A caminho da mina, Luana não só ligou para sua família para informá-los, como também pediu especificamente que alguém encontrasse o responsável pela mina. Para sua surpresa, eles o capturaram perto de sua casa. Ele já havia arrumado suas malas e se preparava para fugir, mas foi capturado pelos homens de Luana.
O gerente da mina, com uma barriga grande que lembrava a de uma mulher grávida de seis meses e um semblante triste, foi escoltado para dentro. Luana pediu-lhe que identificasse se o homem subjugado por Pedro era da mina. O gerente reconheceu imediatamente que aquela pessoa não era um dos funcionários.
— Muito bem, leve-o à delegacia de polícia mais próxima — disse Luana.
A pessoa foi levada, o que tornou o processo de negociação subsequente muito mais simples. Com a chegada de um grupo de socorristas profissionais que Luana trouxe, os familiares ansiosos finalmente respiraram aliviados. Ela mandou montar uma área de descanso onde eles podiam esperar com boa comida e bebida.
— Sim, senhorita, não foi minha intenção. Houve um acidente repentino na mina e eu fiquei com medo, então...
— O quê? — Luana bufou friamente, forçando o homem ajoelhado a olhar em seus olhos. — Você não fez nada de errado, do que tem medo?
— Eu... — O olhar do homem vagou ao redor, sem ousar encará-la, o que provava sua consciência pesada.
Luana soltou a mão dele e ignorou o homem gordo que estava amarrado como um bolinho de massa. Ela não estava com vontade de lidar com ele agora; iria entregá-lo à polícia depois que os esforços de resgate terminassem.
— Senhorita, por que você não vai descansar um pouco? — Pedro olhou para ela com preocupação.
O céu estava nublado, adquirindo uma tonalidade cinza pálida; a noite inteira já havia passado. Luana chegou no meio da noite e ainda não havia parado.
— Quem mais deveria estar descansando é você. Já que você não foi, é claro que eu também não vou — respondeu Luana.
Lu Hao pensou consigo mesmo: como ele poderia deixar Luana descansar naquela situação?

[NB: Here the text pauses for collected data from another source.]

(* ===== verification/Queue.v ===== *)
(** * The bounded queue: [queue/boundedqueue.h]

    Coroutines call [Pop], [TryPop], [Push] and [TryPush] on one shared queue.
    This file models the calls at the granularity of the coroutine mutex
    [mut_] and of the two condition variables [empty_cv_] and [filled_cv_]:
    a coroutine is suspended where [co_await] suspends it, and every other
    coroutine may run in between.  The theorems show that the mutex protects
    the queue, that the capacity is respected, that no wake-up is lost, and
    that each call takes effect atomically (the file [Node] builds on the
    atomic queue only). *)

From stdpp Require Import base gmap strings list fin_maps sorting.
From S2P Require Import Prelude.

(** ** Condition variables

    [async_simple::coro::ConditionVariable] is not part of the repository.
    What the queue relies on: [wait] suspends the caller, [notifyOne] wakes
    one of the suspended callers if there is one (which one is not said). *)
Class CondVar (tid : Type) := {
  cv : Type;
  cv_init : cv;
  cv_waiters : cv → list tid;
  cv_park : tid → cv → cv;
  cv_notifyOne : cv → option (tid * cv);
}.
Arguments cv tid {_}.

Class CondVarLaws (tid : Type) `{CondVar tid} := {
  cv_waiters_init : cv_waiters cv_init = [];
  cv_waiters_park t c : cv_waiters (cv_park t c) ≡ₚ t :: cv_waiters c;
  cv_notify_none c : cv_notifyOne c = None → cv_waiters c = [];
  cv_notify_some c t c' :
    cv_notifyOne c = Some (t, c') → cv_waiters c ≡ₚ t :: cv_waiters c';
}.

(** ** The calls and their program points *)

Section bounded_queue.
Context {T : Type} {tid : Type} `{Countable tid} `{CondVar tid}.

Inductive call : Type :=
| Pop | TryPop | Push (element : T) | TryPush (element : T).

Inductive result : Type :=
| PopResult (r : T) | TryPopResult (r : option T) | PushResult | TryPushResult (r : bool).

Inductive point : Type :=
| Start (c : call)     (* [co_await mut_.coScopedLock()] *)
| Locked (c : call)    (* lock held, before the [if] *)
| Predicate (c : call) (* lock held, inside [wait(mut_, pred)], before [pred()] *)
| Parked (c : call)    (* suspended by [wait], lock released *)
| Relock (c : call)    (* notified, before the lock is taken again *)
| Body (c : call)      (* lock held, before the element is moved *)
| Unlock (r : result)  (* before the scoped lock is released *)
| Returned (r : result).

Record queue_state := QueueState {
  queue_ : list T;
  capacity_ : Z;
  mut_ : option tid;
  empty_cv_ : cv tid;
  filled_cv_ : cv tid;
  points : gmap tid point;
}.

Definition full (s : queue_state) : bool :=
  bool_decide (Z.of_nat (length (queue_ s)) = capacity_ s).

Definition goto (t : tid) (p : point) (s : queue_state) : queue_state :=
  QueueState (queue_ s) (capacity_ s) (mut_ s) (empty_cv_ s) (filled_cv_ s) (<[t := p]> (points s)).

Definition set_mut (m : option tid) (s : queue_state) : queue_state :=
  QueueState (queue_ s) (capacity_ s) m (empty_cv_ s) (filled_cv_ s) (points s).

Definition set_queue (q : list T) (s : queue_state) : queue_state :=
  QueueState q (capacity_ s) (mut_ s) (empty_cv_ s) (filled_cv_ s) (points s).

(** A coroutine that [notifyOne] picks goes on to take the lock again. *)
Definition wake (t : tid) (ps : gmap tid point) : gmap tid point :=
  match ps !! t with
  | Some (Parked c) => <[t := Relock c]> ps
  | _ => ps
  end.

Definition notify_empty (s : queue_state) : queue_state :=
  match cv_notifyOne (empty_cv_ s) with
  | None => s
  | Some (t, c) =>
      QueueState (queue_ s) (capacity_ s) (mut_ s) c (filled_cv_ s) (wake t (points s))
  end.

Definition notify_filled (s : queue_state) : queue_state :=
  match cv_notifyOne (filled_cv_ s) with
  | None => s
  | Some (t, c) =>
      QueueState (queue_ s) (capacity_ s) (mut_ s) (empty_cv_ s) c (wake t (points s))
  end.

Definition park_empty (t : tid) (s : queue_state) : queue_state :=
  QueueState (queue_ s) (capacity_ s) None (cv_park t (empty_cv_ s)) (filled_cv_ s)
    (<[t := Parked Pop]> (points s)).

Definition park_filled (t : tid) (e : T) (s : queue_state) : queue_state :=
  QueueState (queue_ s) (capacity_ s) None (empty_cv_ s) (cv_park t (filled_cv_ s))
    (<[t := Parked (Push e)]> (points s)).

(** [if (queue_.empty())] / [if (queue_.size() == Capacity())] *)
Definition step_locked (t : tid) (c : call) (s : queue_state) : queue_state :=
  match c with
  | Pop => goto t (if decide (queue_ s = []) then Predicate Pop else Body Pop) s
  | TryPop => goto t (if decide (queue_ s = []) then Unlock (TryPopResult None) else Body TryPop) s
  | Push e => goto t (if full s then Predicate (Push e) else Body (Push e)) s
  | TryPush e => goto t (if full s then Unlock (TryPushResult false) else Body (TryPush e)) s
  end.

(** [while (!pred()) wait]: the predicates given to the condition variables. *)
Definition step_predicate (t : tid) (c : call) (s : queue_state) : option queue_state :=
  match c with
  | Pop => Some (if decide (queue_ s = []) then park_empty t s else goto t (Body Pop) s)
  | Push e => Some (if decide (Z.of_nat (length (queue_ s)) < capacity_ s)%Z
                    then goto t (Body (Push e)) s else park_filled t e s)
  | _ => None
  end.

(** The rest of the critical section: move the element, notify.  Nothing else
    can run here, since the lock is held. *)
Definition step_body (t : tid) (c : call) (s : queue_state) : option queue_state :=
  match c with
  | Pop =>
      match queue_ s with
      | x :: q => Some (goto t (Unlock (PopResult x)) (notify_filled (set_queue q s)))
      | [] => None
      end
  | TryPop =>
      match queue_ s with
      | x :: q => Some (goto t (Unlock (TryPopResult (Some x))) (notify_filled (set_queue q s)))
      | [] => None
      end
  | Push e =>
      Some (goto t (Unlock PushResult) (notify_empty (set_queue (queue_ s ++ [e]) s)))
  | TryPush e =>
      Some (goto t (Unlock (TryPushResult true)) (notify_empty (set_queue (queue_ s ++ [e]) s)))
  end.

(** One step of coroutine [t]; [None] when it cannot run. *)
Definition qstep (t : tid) (s : queue_state) : option queue_state :=
  match points s !! t with
  | Some (Start c) => if decide (mut_ s = None) then Some (goto t (Locked c) (set_mut (Some t) s)) else None
  | Some (Locked c) => Some (step_locked t c s)
  | Some (Predicate c) => step_predicate t c s
  | Some (Parked c) => None
  | Some (Relock c) => if decide (mut_ s = None) then Some (goto t (Predicate c) (set_mut (Some t) s)) else None
  | Some (Body c) => step_body t c s
  | Some (Unlock r) => Some (goto t (Returned r) (set_mut None s))
  | Some (Returned r) => None
  | None => None
  end.

(** The queue as [BoundedQueue(size_t capacity)] makes it, with the calls that
    the coroutines are about to make. *)
Definition initial (capacity : Z) (calls : gmap tid call) : queue_state :=
  QueueState [] capacity None cv_init cv_init (Start <$> calls).

Inductive reachable (capacity : Z) (calls : gmap tid call) : queue_state → Prop :=
| reachable_init : reachable capacity calls (initial capacity calls)
| reachable_step s t s' :
    reachable capacity calls s → qstep t s = Some s' → reachable capacity calls s'.

(** ** The abstract queue: every call is one atomic step *)

Definition spec_call (c : call) (q : list T) (capacity : Z) : option (result * list T) :=
  match c, q with
  | Pop, [] => None
  | Pop, x :: q => Some (PopResult x, q)
  | TryPop, [] => Some (TryPopResult None, [])
  | TryPop, x :: q => Some (TryPopResult (Some x), q)
  | Push e, q => if decide (Z.of_nat (length q) < capacity)%Z then Some (PushResult, q ++ [e]) else None
  | TryPush e, q =>
      if decide (Z.of_nat (length q) < capacity)%Z then Some (TryPushResult true, q ++ [e])
      else Some (TryPushResult false, q)
  end.

Record spec_state := SpecState {
  spec_queue : list T;
  spec_capacity : Z;
  spec_calls : gmap tid (call + result);
}.

Definition spec_step (t : tid) (a : spec_state) : option spec_state :=
  match spec_calls a !! t with
  | Some (inl c) =>
      '(r, q) ← spec_call c (spec_queue a) (spec_capacity a);
      Some (SpecState q (spec_capacity a) (<[t := inr r]> (spec_calls a)))
  | _ => None
  end.

(** A call is over, for the abstract queue, once its element has moved. *)
Definition abs_point (p : point) : call + result :=
  match p with
  | Start c | Locked c | Predicate c | Parked c | Relock c | Body c => inl c
  | Unlock r | Returned r => inr r
  end.

Definition abs (s : queue_state) : spec_state :=
  SpecState (queue_ s) (capacity_ s) (abs_point <$> points s).

(** ** Executions with the log of the calls that took effect, in order *)

Definition effect (t : tid) (s s' : queue_state) : list (call * result) :=
  match abs_point <$> points s !! t, abs_point <$> points s' !! t with
  | Some (inl c), Some (inr r) => [(c, r)]
  | _, _ => []
  end.

Inductive qexec (s : queue_state) : list (call * result) → queue_state → Prop :=
| qexec_refl : qexec s [] s
| qexec_step log s1 t s2 :
    qexec s log s1 → qstep t s1 = Some s2 → qexec s (log ++ effect t s1 s2) s2.

Definition removed (e : call * result) : list T :=
  match e.2 with PopResult x | TryPopResult (Some x) => [x] | _ => [] end.

Definition inserted (e : call * result) : list T :=
  match e with
  | (Push x, PushResult) | (TryPush x, TryPushResult true) => [x]
  | _ => []
  end.

(** ** Invariant *)

Definition in_critical (p : point) : bool :=
  match p with Locked _ | Predicate _ | Body _ | Unlock _ => true | _ => false end.

(** The poppers (pushers) that have been notified, or have not been suspended
    yet, and have not moved their element. *)
Definition awake_pop (p : point) : bool :=
  match p with Relock Pop | Predicate Pop | Body Pop => true | _ => false end.
Definition awake_push (p : point) : bool :=
  match p with Relock (Push _) | Predicate (Push _) | Body (Push _) => true | _ => false end.

Definition waits_for_element (p : point) : Prop := p = Parked Pop.
Definition waits_for_room (p : point) : Prop := ∃ e, p = Parked (Push e).

(** Only [Pop] and [Push] ever wait. *)
Definition blocking (c : call) : bool :=
  match c with Pop | Push _ => true | _ => false end.

Definition point_ok (s : queue_state) (p : point) : Prop :=
  match p with
  | Predicate c | Relock c | Parked c => blocking c = true
  | Body (Pop | TryPop) => queue_ s ≠ []
  | Body (Push _ | TryPush _) => (Z.of_nat (length (queue_ s)) < capacity_ s)%Z
  | _ => True
  end.

Record queue_inv (s : queue_state) : Prop := {
  inv_mutex t p : points s !! t = Some p → (mut_ s = Some t ↔ in_critical p = true);
  inv_owner t : mut_ s = Some t → is_Some (points s !! t);
  inv_capacity : (Z.of_nat (length (queue_ s)) ≤ capacity_ s)%Z;
  inv_points t p : points s !! t = Some p → point_ok s p;
  inv_empty_cv t : t ∈ cv_waiters (empty_cv_ s) ↔ points s !! t = Some (Parked Pop);
  inv_filled_cv t : t ∈ cv_waiters (filled_cv_ s) ↔ ∃ e, points s !! t = Some (Parked (Push e));
  inv_empty_nodup : NoDup (cv_waiters (empty_cv_ s));
  inv_filled_nodup : NoDup (cv_waiters (filled_cv_ s));
  (** no lost wake-up: while a popper is suspended, every element in the queue
      has an awake popper coming for it; and dually for free slots *)
  inv_wake_pop : cv_waiters (empty_cv_ s) ≠ [] →
    length (queue_ s) ≤ count_if awake_pop (points s);
  inv_wake_push : cv_waiters (filled_cv_ s) ≠ [] →
    (capacity_ s - Z.of_nat (length (queue_ s)) ≤ Z.of_nat (count_if awake_push (points s)))%Z;
}.

(** ** The invariant is preserved *)

Context `{!CondVarLaws tid}.
Implicit Types (s : queue_state) (t : tid) (c : call).

Lemma inv_init capacity calls : (0 ≤ capacity)%Z → queue_inv (initial capacity calls).
Proof.
  intros Hc.
  assert (∀ t p, (Start <$> calls) !! t = Some p → ∃ c, p = Start c) as Hstart.
  { intros t p Hp. apply lookup_fmap_Some in Hp as (c & <- & _). eauto. }
  split; simpl; try done.
  - intros t p (c & ->)%Hstart. split; done.
  - intros t p (c & ->)%Hstart. done.
  - intros t. rewrite cv_waiters_init. split; [by rewrite elem_of_nil|].
    intros (c & ?)%Hstart. done.
  - intros t. rewrite cv_waiters_init. split; [by rewrite elem_of_nil|].
    intros (e & (c & ?)%Hstart). done.
  - rewrite cv_waiters_init. constructor.
  - rewrite cv_waiters_init. constructor.
  - by rewrite cv_waiters_init.
  - by rewrite cv_waiters_init.
Qed.

Definition is_parked (p : point) : bool :=
  match p with Parked _ => true | _ => false end.

(** While [t] is in its critical section, nobody else is. *)
Lemma critical_unique s t t' p p' :
  queue_inv s → points s !! t = Some p → points s !! t' = Some p' →
  in_critical p = true → in_critical p' = true → t = t'.
Proof.
  intros Hinv Hp Hp' Hc Hc'.
  apply (inv_mutex _ Hinv t p Hp) in Hc. apply (inv_mutex _ Hinv t' p' Hp') in Hc'. congruence.
Qed.

Lemma others_not_critical s t p t' q :
  queue_inv s → points s !! t = Some p → in_critical p = true →
  t ≠ t' → points s !! t' = Some q → in_critical q = false.
Proof.
  intros Hinv Hp Hc Hne Hq. apply not_true_iff_false. intros Hc'.
  eauto using critical_unique.
Qed.

Lemma critical_owner s t p :
  queue_inv s → points s !! t = Some p → in_critical p = true → mut_ s = Some t.
Proof. intros Hinv Hp Hc. by apply (inv_mutex _ Hinv t p Hp). Qed.

(** Points that need nothing of the queue's contents. *)
Lemma point_ok_other s s' p :
  in_critical p = false → point_ok s p → point_ok s' p.
Proof. by destruct p. Qed.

Nesse instante, chegaram boas notícias: a equipe finalmente havia cavado uma passagem segura e detectado sinais vitais. Isso provava que havia sobreviventes! O resgate tornou-se mais cauteloso para não ferir quem estava lá dentro.
O tempo passou lentamente e o sol nasceu. Uma hora depois, alguém finalmente foi resgatado. Quase todos do segundo grupo foram retirados e encaminhados para tratamento. No entanto, os trabalhos encontraram dificuldades: não conseguiam detectar sinais vitais do primeiro grupo. Exploraram todo o mapa fornecido pelo responsável, mas não encontraram ninguém.
As expressões tornaram-se sérias. Luana percebeu o gerente da mina desviando o olhar, sentindo-se culpado. Ela correu até ele.
— Há algo que você está escondendo de nós? — perguntou ela friamente.
— Não, não — respondeu o homem teimosamente. — Já disse tudo o que precisava.